TASK ITEM
Going through the data below, please show each line containing the string "option".

MATERIAL FOR THE TASK
━━━━━━━━━━━━━━━━━━━━━━━━━━━━━━
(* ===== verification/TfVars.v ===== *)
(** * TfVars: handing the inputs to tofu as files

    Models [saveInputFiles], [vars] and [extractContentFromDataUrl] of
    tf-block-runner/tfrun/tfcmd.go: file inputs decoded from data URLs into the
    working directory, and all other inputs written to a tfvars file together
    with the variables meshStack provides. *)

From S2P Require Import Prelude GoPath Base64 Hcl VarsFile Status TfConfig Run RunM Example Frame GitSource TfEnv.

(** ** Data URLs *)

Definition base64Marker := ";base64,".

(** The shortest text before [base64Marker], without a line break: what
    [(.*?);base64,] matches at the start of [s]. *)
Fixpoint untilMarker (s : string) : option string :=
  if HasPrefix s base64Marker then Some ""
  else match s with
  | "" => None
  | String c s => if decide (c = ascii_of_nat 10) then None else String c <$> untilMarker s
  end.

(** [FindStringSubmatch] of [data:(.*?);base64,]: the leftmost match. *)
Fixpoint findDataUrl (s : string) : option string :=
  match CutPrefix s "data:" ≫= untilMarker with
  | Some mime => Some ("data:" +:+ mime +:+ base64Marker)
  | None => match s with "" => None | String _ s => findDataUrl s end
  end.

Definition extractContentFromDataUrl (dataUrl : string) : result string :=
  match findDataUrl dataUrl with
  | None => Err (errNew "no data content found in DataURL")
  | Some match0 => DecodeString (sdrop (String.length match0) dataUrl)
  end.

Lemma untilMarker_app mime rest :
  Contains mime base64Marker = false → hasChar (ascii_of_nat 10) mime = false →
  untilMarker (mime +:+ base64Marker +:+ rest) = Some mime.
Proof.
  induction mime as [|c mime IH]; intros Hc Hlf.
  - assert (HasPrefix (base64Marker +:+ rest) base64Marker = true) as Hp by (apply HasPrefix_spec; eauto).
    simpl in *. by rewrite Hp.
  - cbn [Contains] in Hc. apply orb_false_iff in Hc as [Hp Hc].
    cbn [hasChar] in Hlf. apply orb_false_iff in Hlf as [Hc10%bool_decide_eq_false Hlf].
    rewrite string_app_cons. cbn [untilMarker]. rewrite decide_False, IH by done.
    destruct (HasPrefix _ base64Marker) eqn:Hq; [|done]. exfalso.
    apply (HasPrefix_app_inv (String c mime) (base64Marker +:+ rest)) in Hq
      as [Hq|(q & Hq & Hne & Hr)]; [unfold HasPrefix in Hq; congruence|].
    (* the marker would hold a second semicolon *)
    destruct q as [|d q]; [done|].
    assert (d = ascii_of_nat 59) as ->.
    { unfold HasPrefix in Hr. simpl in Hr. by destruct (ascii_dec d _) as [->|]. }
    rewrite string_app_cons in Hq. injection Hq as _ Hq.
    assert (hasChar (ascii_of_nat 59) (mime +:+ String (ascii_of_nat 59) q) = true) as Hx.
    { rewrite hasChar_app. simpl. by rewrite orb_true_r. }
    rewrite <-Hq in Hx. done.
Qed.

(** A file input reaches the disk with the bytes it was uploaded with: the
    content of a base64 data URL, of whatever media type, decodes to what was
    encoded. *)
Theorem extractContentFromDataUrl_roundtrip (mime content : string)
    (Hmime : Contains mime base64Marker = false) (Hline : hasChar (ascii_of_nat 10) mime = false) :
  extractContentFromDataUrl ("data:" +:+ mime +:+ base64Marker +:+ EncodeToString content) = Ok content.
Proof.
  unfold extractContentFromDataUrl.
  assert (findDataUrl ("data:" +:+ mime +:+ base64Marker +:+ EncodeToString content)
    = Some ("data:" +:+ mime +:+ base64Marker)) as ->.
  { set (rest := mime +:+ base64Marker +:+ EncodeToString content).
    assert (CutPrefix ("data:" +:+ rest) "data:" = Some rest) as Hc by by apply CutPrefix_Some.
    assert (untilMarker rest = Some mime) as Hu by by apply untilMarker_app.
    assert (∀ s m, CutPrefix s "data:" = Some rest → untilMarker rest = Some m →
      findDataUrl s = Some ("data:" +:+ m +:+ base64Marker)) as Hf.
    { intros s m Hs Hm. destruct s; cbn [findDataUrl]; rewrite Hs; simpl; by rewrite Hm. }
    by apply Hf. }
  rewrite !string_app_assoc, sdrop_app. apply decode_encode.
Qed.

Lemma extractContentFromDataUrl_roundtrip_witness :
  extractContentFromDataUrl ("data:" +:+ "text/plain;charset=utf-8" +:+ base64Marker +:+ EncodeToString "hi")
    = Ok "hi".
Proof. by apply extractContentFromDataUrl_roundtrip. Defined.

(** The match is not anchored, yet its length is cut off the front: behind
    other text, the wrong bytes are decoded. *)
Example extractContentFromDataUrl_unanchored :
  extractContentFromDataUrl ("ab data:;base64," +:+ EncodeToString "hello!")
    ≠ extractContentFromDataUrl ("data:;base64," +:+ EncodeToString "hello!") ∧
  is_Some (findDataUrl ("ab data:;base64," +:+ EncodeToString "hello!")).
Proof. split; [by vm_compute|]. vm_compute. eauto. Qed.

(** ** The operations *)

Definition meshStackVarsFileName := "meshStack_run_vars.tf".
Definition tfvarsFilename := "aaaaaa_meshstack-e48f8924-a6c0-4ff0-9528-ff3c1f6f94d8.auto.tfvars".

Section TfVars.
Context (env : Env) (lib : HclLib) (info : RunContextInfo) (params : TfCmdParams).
━━━━━━━━━━━━━━━━━━━━━━━━━━━━━━
EXERCISE RESPONSE
Fixpoint untilMarker (s : string) : option string :=
Fixpoint findDataUrl (s : string) : option string :=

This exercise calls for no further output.